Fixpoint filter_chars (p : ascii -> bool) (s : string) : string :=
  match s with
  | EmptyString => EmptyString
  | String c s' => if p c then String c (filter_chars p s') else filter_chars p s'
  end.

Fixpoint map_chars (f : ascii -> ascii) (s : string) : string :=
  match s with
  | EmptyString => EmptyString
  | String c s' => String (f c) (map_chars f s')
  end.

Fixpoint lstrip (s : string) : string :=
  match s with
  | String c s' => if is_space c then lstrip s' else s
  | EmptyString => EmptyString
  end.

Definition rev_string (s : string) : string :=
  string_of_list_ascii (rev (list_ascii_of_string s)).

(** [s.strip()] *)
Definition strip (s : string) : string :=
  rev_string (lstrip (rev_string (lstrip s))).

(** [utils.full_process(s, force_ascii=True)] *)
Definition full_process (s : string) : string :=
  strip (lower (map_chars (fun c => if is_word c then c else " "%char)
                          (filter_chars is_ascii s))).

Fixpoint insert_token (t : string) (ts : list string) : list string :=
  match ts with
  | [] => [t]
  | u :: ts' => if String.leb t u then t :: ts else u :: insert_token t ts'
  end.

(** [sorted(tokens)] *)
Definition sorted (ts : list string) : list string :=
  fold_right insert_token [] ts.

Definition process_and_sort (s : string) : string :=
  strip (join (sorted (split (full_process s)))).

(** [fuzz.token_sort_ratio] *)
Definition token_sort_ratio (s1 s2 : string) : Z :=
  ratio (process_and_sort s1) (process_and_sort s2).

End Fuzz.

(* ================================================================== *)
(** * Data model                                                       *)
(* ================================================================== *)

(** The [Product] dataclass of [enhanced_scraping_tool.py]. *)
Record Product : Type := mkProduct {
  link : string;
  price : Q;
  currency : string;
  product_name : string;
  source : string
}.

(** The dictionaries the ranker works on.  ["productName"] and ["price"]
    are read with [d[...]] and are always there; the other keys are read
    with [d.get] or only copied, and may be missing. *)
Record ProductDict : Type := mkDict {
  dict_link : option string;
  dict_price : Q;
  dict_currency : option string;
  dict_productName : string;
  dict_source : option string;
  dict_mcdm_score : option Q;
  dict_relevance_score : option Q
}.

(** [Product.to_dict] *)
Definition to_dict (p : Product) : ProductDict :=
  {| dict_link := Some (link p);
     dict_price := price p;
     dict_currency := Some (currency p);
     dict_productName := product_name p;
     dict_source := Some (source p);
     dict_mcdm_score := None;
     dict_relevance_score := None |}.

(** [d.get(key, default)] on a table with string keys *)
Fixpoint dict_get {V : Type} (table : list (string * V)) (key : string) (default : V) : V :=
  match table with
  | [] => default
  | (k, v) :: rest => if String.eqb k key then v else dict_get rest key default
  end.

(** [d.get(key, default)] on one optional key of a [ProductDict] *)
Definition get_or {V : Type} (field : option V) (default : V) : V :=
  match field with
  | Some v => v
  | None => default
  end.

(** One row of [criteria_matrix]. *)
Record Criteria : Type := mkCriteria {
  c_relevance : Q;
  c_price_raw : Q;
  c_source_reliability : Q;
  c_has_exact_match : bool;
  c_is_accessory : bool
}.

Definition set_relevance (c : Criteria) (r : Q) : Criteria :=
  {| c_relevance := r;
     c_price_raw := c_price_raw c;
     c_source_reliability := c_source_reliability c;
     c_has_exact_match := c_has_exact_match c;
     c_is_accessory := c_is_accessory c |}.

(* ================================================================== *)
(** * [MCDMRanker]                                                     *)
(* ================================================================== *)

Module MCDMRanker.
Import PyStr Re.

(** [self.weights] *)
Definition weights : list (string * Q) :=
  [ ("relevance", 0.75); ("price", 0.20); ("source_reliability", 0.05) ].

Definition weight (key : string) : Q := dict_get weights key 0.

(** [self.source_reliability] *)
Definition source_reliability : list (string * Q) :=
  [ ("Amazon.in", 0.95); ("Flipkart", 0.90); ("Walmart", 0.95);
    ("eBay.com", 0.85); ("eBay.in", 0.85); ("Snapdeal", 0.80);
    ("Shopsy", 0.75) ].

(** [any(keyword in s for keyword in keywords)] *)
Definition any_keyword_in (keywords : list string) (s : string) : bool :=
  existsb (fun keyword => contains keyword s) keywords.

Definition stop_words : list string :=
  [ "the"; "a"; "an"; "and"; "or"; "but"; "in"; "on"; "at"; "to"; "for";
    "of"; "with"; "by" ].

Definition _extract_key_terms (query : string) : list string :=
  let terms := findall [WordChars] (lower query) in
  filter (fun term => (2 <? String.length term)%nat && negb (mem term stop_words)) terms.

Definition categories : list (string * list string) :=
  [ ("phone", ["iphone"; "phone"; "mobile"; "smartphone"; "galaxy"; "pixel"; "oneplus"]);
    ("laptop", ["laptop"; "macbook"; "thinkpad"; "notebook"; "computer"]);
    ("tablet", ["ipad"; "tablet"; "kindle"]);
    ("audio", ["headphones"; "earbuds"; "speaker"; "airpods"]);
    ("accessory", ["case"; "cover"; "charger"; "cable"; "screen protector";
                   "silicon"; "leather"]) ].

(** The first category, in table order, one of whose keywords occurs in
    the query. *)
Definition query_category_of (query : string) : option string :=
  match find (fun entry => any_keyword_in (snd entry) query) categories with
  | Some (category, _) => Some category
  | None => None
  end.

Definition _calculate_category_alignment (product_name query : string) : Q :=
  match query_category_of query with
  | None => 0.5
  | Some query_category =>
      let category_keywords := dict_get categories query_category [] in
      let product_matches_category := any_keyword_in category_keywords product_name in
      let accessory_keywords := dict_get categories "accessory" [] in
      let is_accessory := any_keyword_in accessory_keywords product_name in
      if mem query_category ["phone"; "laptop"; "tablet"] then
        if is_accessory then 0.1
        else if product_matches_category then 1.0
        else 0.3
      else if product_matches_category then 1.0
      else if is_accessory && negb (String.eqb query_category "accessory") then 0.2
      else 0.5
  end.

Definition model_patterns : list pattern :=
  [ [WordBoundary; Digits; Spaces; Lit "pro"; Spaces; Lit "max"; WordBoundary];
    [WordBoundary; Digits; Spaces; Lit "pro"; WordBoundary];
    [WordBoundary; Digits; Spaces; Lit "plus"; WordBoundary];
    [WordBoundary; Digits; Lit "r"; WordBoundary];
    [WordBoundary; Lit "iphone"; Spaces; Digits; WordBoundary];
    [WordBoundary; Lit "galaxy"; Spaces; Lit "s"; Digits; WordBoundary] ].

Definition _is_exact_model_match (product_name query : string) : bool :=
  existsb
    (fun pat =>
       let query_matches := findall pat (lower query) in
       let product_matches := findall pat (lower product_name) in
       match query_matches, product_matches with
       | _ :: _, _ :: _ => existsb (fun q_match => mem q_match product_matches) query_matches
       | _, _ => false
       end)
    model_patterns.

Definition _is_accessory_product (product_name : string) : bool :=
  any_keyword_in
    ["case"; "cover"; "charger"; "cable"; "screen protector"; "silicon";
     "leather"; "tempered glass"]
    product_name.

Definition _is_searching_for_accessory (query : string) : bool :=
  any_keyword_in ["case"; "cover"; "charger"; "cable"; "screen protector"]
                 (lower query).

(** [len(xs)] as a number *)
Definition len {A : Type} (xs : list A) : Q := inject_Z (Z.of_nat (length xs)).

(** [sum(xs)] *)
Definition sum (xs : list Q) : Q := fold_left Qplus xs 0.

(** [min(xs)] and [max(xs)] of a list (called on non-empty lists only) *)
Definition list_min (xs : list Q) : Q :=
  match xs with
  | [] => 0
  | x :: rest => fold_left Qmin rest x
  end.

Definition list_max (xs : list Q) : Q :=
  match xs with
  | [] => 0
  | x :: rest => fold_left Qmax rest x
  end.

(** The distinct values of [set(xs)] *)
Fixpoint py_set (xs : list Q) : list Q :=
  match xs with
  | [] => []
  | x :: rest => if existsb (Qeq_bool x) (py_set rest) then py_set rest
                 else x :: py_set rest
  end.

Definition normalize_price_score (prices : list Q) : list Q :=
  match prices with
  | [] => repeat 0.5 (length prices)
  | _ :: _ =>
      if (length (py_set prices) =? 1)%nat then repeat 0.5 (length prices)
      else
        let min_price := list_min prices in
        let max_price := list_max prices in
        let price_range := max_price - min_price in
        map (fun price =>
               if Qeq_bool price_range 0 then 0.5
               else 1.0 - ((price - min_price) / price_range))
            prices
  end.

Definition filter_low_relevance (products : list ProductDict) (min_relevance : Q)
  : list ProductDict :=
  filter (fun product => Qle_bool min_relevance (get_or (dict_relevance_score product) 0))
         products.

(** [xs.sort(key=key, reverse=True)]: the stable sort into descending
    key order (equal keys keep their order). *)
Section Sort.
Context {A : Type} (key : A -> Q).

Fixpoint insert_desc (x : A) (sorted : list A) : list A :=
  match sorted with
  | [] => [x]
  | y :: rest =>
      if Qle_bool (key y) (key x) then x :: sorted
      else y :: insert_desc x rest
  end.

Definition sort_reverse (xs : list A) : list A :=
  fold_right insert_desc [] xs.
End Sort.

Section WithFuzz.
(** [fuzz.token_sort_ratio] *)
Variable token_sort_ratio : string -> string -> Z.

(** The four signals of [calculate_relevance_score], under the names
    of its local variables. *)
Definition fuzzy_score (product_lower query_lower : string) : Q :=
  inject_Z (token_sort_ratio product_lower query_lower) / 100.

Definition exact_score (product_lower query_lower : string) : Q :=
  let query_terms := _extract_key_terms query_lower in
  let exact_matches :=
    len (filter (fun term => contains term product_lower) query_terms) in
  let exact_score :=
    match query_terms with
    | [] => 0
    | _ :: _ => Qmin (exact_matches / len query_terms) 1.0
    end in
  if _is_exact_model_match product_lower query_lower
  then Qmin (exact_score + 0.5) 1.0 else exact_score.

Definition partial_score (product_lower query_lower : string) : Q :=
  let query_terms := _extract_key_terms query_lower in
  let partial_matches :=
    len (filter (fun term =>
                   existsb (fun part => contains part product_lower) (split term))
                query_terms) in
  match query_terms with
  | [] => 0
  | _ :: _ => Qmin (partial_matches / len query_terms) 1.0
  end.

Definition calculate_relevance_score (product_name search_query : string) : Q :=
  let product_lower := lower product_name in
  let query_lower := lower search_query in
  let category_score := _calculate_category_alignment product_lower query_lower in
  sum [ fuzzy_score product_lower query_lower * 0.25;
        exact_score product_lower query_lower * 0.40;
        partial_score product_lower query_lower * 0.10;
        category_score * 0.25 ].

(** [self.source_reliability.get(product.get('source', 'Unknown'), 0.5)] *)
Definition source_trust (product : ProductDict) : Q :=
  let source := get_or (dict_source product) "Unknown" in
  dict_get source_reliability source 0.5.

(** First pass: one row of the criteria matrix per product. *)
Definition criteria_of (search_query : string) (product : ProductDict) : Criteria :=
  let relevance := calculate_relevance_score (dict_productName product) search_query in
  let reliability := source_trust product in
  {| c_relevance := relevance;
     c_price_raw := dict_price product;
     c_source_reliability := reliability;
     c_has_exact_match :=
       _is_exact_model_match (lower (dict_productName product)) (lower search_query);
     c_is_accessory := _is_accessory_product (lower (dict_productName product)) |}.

________________________

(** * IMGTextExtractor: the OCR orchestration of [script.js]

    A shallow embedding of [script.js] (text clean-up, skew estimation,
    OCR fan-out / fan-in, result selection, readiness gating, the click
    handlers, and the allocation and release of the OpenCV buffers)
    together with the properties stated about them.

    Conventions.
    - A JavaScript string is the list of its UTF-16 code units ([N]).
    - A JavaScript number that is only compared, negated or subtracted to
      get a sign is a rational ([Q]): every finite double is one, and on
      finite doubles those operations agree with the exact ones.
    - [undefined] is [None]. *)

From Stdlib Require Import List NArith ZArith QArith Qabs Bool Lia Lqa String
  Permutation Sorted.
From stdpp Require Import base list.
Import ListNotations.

________________________

● WHAT TO DO
Once the line with "Fixpoint filter_chars (p" is found in the records above, print exactly that line and every line after it through the line with "Definition rev_string (s".

● COMPLETED EXERCISE
Fixpoint filter_chars (p : ascii -> bool) (s : string) : string :=
  match s with
  | EmptyString => EmptyString
  | String c s' => if p c then String c (filter_chars p s') else filter_chars p s'
  end.

Fixpoint map_chars (f : ascii -> ascii) (s : string) : string :=
  match s with
  | EmptyString => EmptyString
  | String c s' => String (f c) (map_chars f s')
  end.

Fixpoint lstrip (s : string) : string :=
  match s with
  | String c s' => if is_space c then lstrip s' else s
  | EmptyString => EmptyString
  end.

Definition rev_string (s : string) : string :=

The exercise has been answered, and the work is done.